Stored data entries |
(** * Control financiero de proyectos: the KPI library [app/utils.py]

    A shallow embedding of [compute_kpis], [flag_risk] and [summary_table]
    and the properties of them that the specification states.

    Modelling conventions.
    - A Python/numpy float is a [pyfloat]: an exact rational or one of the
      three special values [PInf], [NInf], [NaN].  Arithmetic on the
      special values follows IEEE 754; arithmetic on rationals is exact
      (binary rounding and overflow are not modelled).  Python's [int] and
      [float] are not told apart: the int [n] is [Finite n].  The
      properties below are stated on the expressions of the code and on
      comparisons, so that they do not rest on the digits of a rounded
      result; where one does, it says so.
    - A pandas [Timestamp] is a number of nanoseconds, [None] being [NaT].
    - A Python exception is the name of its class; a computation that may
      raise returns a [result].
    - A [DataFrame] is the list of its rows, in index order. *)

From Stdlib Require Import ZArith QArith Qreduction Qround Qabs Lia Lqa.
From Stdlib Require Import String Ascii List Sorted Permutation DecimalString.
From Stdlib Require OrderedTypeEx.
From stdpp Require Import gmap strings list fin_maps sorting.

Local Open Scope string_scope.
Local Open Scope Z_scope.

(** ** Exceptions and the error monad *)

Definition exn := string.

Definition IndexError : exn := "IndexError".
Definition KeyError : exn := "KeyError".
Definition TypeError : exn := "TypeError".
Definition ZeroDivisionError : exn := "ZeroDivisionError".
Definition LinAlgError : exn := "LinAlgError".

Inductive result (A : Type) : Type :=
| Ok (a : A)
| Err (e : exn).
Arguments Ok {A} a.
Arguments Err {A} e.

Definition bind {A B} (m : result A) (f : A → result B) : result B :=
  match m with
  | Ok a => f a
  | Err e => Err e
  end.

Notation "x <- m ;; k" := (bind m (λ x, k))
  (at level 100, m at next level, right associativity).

--

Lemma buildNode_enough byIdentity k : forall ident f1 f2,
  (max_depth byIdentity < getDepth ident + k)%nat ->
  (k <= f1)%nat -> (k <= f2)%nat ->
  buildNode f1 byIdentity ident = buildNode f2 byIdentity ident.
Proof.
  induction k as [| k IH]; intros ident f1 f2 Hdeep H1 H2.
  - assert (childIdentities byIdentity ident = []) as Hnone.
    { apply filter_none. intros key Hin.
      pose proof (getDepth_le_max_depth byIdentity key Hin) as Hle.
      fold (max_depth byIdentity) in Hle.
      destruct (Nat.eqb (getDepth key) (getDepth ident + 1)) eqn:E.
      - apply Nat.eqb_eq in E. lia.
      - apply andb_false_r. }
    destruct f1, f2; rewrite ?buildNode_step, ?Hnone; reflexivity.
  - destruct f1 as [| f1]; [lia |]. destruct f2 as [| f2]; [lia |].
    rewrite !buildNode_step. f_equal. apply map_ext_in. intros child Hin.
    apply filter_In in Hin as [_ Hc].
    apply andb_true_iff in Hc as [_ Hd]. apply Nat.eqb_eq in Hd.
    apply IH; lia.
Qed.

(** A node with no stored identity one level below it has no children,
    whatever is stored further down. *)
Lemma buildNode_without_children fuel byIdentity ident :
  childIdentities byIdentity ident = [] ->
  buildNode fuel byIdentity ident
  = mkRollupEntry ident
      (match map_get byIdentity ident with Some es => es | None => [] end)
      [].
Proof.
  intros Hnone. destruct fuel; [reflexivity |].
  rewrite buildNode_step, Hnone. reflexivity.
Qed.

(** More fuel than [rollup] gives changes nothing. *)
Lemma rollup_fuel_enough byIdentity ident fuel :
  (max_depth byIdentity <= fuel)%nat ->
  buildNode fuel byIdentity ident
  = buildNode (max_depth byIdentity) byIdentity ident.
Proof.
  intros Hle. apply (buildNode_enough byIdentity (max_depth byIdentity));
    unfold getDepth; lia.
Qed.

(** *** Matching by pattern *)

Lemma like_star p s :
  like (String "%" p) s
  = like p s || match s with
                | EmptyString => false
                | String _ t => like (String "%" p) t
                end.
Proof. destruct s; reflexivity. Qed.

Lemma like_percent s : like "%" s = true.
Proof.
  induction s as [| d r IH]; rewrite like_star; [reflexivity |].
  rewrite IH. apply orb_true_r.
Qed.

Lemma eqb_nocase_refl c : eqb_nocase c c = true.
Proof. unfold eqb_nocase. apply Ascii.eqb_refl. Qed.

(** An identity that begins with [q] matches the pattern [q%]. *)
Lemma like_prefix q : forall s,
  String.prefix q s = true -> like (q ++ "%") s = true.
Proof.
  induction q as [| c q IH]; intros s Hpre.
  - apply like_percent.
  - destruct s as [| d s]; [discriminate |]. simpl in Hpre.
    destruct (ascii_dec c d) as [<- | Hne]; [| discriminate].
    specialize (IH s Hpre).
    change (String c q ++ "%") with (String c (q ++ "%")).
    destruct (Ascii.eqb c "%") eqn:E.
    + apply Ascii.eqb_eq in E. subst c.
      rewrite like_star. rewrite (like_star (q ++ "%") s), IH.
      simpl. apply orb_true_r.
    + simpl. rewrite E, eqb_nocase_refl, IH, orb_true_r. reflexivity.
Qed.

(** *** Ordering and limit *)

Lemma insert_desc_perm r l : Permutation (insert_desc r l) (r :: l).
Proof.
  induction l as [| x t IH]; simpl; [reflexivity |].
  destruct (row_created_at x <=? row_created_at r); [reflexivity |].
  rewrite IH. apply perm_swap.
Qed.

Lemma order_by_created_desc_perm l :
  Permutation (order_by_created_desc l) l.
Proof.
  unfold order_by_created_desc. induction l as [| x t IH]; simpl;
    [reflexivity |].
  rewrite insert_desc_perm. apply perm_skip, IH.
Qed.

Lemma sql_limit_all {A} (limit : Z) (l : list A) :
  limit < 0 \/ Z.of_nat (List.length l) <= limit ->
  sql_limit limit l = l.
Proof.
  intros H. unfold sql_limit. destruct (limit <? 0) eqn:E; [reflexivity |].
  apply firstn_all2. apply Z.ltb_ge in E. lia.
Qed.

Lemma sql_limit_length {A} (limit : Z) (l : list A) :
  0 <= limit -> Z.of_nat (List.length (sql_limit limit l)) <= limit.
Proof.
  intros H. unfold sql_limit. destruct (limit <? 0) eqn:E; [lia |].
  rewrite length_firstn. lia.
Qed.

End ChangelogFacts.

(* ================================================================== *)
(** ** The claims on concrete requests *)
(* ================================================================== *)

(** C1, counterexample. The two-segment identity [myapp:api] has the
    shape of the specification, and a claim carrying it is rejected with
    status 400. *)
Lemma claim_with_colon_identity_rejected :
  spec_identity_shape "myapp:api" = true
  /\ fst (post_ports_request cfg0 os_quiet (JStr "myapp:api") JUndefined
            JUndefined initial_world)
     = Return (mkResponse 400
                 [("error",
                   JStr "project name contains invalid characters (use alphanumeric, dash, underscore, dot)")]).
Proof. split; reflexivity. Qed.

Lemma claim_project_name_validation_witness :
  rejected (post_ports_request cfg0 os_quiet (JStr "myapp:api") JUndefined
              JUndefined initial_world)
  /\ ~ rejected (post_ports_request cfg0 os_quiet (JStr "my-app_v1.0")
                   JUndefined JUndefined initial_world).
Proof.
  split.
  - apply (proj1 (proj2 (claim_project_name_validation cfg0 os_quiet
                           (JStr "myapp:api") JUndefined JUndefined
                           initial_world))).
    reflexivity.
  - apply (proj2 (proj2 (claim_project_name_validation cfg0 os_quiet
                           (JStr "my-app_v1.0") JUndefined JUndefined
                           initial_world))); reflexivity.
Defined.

--

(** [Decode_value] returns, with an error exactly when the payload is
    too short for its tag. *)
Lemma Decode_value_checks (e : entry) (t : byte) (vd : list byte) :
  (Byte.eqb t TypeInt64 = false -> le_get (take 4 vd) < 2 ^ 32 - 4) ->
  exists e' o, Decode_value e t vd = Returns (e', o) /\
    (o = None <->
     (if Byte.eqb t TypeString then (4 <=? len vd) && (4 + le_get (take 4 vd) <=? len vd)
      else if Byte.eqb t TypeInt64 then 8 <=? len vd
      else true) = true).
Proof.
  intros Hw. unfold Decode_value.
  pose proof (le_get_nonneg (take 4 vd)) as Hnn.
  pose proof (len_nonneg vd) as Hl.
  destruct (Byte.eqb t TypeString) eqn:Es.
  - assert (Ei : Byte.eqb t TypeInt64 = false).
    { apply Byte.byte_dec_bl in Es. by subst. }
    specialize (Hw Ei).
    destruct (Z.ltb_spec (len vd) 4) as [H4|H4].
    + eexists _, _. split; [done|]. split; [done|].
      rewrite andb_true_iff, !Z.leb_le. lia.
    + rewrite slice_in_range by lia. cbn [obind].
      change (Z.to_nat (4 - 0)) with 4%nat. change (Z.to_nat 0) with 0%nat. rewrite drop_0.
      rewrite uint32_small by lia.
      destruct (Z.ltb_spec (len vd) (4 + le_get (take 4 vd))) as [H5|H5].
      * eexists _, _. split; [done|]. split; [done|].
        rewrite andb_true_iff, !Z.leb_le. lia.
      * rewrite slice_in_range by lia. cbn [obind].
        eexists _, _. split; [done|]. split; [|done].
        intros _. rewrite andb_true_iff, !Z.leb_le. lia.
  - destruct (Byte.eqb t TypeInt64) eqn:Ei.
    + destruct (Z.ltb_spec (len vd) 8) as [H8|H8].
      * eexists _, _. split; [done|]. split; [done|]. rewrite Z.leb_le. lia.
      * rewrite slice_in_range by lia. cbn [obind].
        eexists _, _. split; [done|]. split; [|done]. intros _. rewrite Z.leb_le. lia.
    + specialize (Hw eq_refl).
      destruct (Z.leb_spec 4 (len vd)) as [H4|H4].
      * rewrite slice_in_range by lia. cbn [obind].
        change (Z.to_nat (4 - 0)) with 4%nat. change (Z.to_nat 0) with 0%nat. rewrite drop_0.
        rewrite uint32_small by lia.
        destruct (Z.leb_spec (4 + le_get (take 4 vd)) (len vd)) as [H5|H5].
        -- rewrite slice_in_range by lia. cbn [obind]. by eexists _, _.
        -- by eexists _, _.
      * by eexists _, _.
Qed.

Task item |
From the records above, copy out the line with "Ok a => f a", the line with "(at level 100, m", and every line between them, word for word.

Task answer |
  | Ok a => f a
  | Err e => Err e
  end.

Notation "x <- m ;; k" := (bind m (λ x, k))
  (at level 100, m at next level, right associativity).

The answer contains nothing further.